Stored data entries:
--------------------------------

(** ** The typed block *)

Inductive MultiPartyTier : Set := CoEqualTier | AsymmetricTier.
Inductive MultiPartyRoleClass : Set := CoEqual | AsymmetricPrimary | AsymmetricSecondary | GuardianFor.
Inductive MultiPartyInvitationChannel : Set := MagicLink | WosTask | OutOfBand.
Inductive MultiPartyExpirationAction : Set := VoidSubmission | ConvertToPartial.
Inductive MultiPartyVisibilityScope : Set := SharedScope | ScopedScope.

#[export, program] Instance MultiPartyTier_literal : Literal MultiPartyTier :=
  {| lit_string t := match t with CoEqualTier => "coEqual" | AsymmetricTier => "asymmetric" end;
     literals := [CoEqualTier; AsymmetricTier] |}.
Solve All Obligations with solve_literal.

#[export, program] Instance MultiPartyRoleClass_literal : Literal MultiPartyRoleClass :=
  {| lit_string r :=
       match r with
       | CoEqual => "coEqual" | AsymmetricPrimary => "asymmetricPrimary"
       | AsymmetricSecondary => "asymmetricSecondary" | GuardianFor => "guardianFor"
       end;
     literals := [CoEqual; AsymmetricPrimary; AsymmetricSecondary; GuardianFor] |}.
Solve All Obligations with solve_literal.

#[export, program] Instance MultiPartyInvitationChannel_literal : Literal MultiPartyInvitationChannel :=
  {| lit_string c :=
       match c with MagicLink => "magic-link" | WosTask => "wos-task" | OutOfBand => "out-of-band" end;
     literals := [MagicLink; WosTask; OutOfBand] |}.
Solve All Obligations with solve_literal.

#[export, program] Instance MultiPartyExpirationAction_literal : Literal MultiPartyExpirationAction :=
  {| lit_string a :=
       match a with VoidSubmission => "void-submission" | ConvertToPartial => "convert-to-partial" end;
     literals := [VoidSubmission; ConvertToPartial] |}.
Solve All Obligations with solve_literal.

#[export, program] Instance MultiPartyVisibilityScope_literal : Literal MultiPartyVisibilityScope :=
  {| lit_string s := match s with SharedScope => "shared" | ScopedScope => "scoped" end;
     literals := [SharedScope; ScopedScope] |}.
Solve All Obligations with solve_literal.

(** [max: number | 'unbounded']; [None] is ['unbounded']. *)
Record MultiPartyCardinality : Set := { card_min : Z; card_max : option Z }.

(** [label] and [assuranceFloor] are carried unchecked by the validator. *)
Record MultiPartyRolePolicy : Set := {
  roleId : string;
  label : jsv;
  role : MultiPartyRoleClass;
  cardinality : MultiPartyCardinality;
  assuranceFloor : jsv;
  visibilityScope : MultiPartyVisibilityScope;
  visibleTo : option (list string);
  editableBy : option (list string);
  signedBy : option (list string);
  safeAddressAudience : option (list string)
}.

Record MultiPartyDeadlinePolicy : Set := {
  perPartyDeadline : option string;
  expirationAction : MultiPartyExpirationAction
}.

Record MultiPartyRuntimeConfig : Set := {
  tier : MultiPartyTier;
  parties : list MultiPartyRolePolicy;
  invitationChannel : option MultiPartyInvitationChannel;
  deadlinePolicy : option MultiPartyDeadlinePolicy
}.

(** ** Reading a value at the typed block *)

Definition read_cardinality (v : jsv) : option MultiPartyCardinality :=
  match v with
  | JObj o =>
      mn ← as_integer (obj_get o "min");
      mx ← (if is_lit (obj_get o "max") "unbounded" then Some None
            else Some <$> as_integer (obj_get o "max"));
      Some {| card_min := mn; card_max := mx |}
  | _ => None
  end.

--------------------------------

= The task =
Reproduce the entries above in full, precisely as written.

= Response below =
(** ** The typed block *)

Inductive MultiPartyTier : Set := CoEqualTier | AsymmetricTier.
Inductive MultiPartyRoleClass : Set := CoEqual | AsymmetricPrimary | AsymmetricSecondary | GuardianFor.
Inductive MultiPartyInvitationChannel : Set := MagicLink | WosTask | OutOfBand.
Inductive MultiPartyExpirationAction : Set := VoidSubmission | ConvertToPartial.
Inductive MultiPartyVisibilityScope : Set := SharedScope | ScopedScope.

#[export, program] Instance MultiPartyTier_literal : Literal MultiPartyTier :=
  {| lit_string t := match t with CoEqualTier => "coEqual" | AsymmetricTier => "asymmetric" end;
     literals := [CoEqualTier; AsymmetricTier] |}.
Solve All Obligations with solve_literal.

#[export, program] Instance MultiPartyRoleClass_literal : Literal MultiPartyRoleClass :=
  {| lit_string r :=
       match r with
       | CoEqual => "coEqual" | AsymmetricPrimary => "asymmetricPrimary"
       | AsymmetricSecondary => "asymmetricSecondary" | GuardianFor => "guardianFor"
       end;
     literals := [CoEqual; AsymmetricPrimary; AsymmetricSecondary; GuardianFor] |}.
Solve All Obligations with solve_literal.

#[export, program] Instance MultiPartyInvitationChannel_literal : Literal MultiPartyInvitationChannel :=
  {| lit_string c :=
       match c with MagicLink => "magic-link" | WosTask => "wos-task" | OutOfBand => "out-of-band" end;
     literals := [MagicLink; WosTask; OutOfBand] |}.
Solve All Obligations with solve_literal.

#[export, program] Instance MultiPartyExpirationAction_literal : Literal MultiPartyExpirationAction :=
  {| lit_string a :=
       match a with VoidSubmission => "void-submission" | ConvertToPartial => "convert-to-partial" end;
     literals := [VoidSubmission; ConvertToPartial] |}.
Solve All Obligations with solve_literal.

#[export, program] Instance MultiPartyVisibilityScope_literal : Literal MultiPartyVisibilityScope :=
  {| lit_string s := match s with SharedScope => "shared" | ScopedScope => "scoped" end;
     literals := [SharedScope; ScopedScope] |}.
Solve All Obligations with solve_literal.

(** [max: number | 'unbounded']; [None] is ['unbounded']. *)
Record MultiPartyCardinality : Set := { card_min : Z; card_max : option Z }.

(** [label] and [assuranceFloor] are carried unchecked by the validator. *)
Record MultiPartyRolePolicy : Set := {
  roleId : string;
  label : jsv;
  role : MultiPartyRoleClass;
  cardinality : MultiPartyCardinality;
  assuranceFloor : jsv;
  visibilityScope : MultiPartyVisibilityScope;
  visibleTo : option (list string);
  editableBy : option (list string);
  signedBy : option (list string);
  safeAddressAudience : option (list string)
}.

Record MultiPartyDeadlinePolicy : Set := {
  perPartyDeadline : option string;
  expirationAction : MultiPartyExpirationAction
}.

Record MultiPartyRuntimeConfig : Set := {
  tier : MultiPartyTier;
  parties : list MultiPartyRolePolicy;
  invitationChannel : option MultiPartyInvitationChannel;
  deadlinePolicy : option MultiPartyDeadlinePolicy
}.

(** ** Reading a value at the typed block *)

Definition read_cardinality (v : jsv) : option MultiPartyCardinality :=
  match v with
  | JObj o =>
      mn ← as_integer (obj_get o "min");
      mx ← (if is_lit (obj_get o "max") "unbounded" then Some None
            else Some <$> as_integer (obj_get o "max"));
      Some {| card_min := mn; card_max := mx |}
  | _ => None
  end.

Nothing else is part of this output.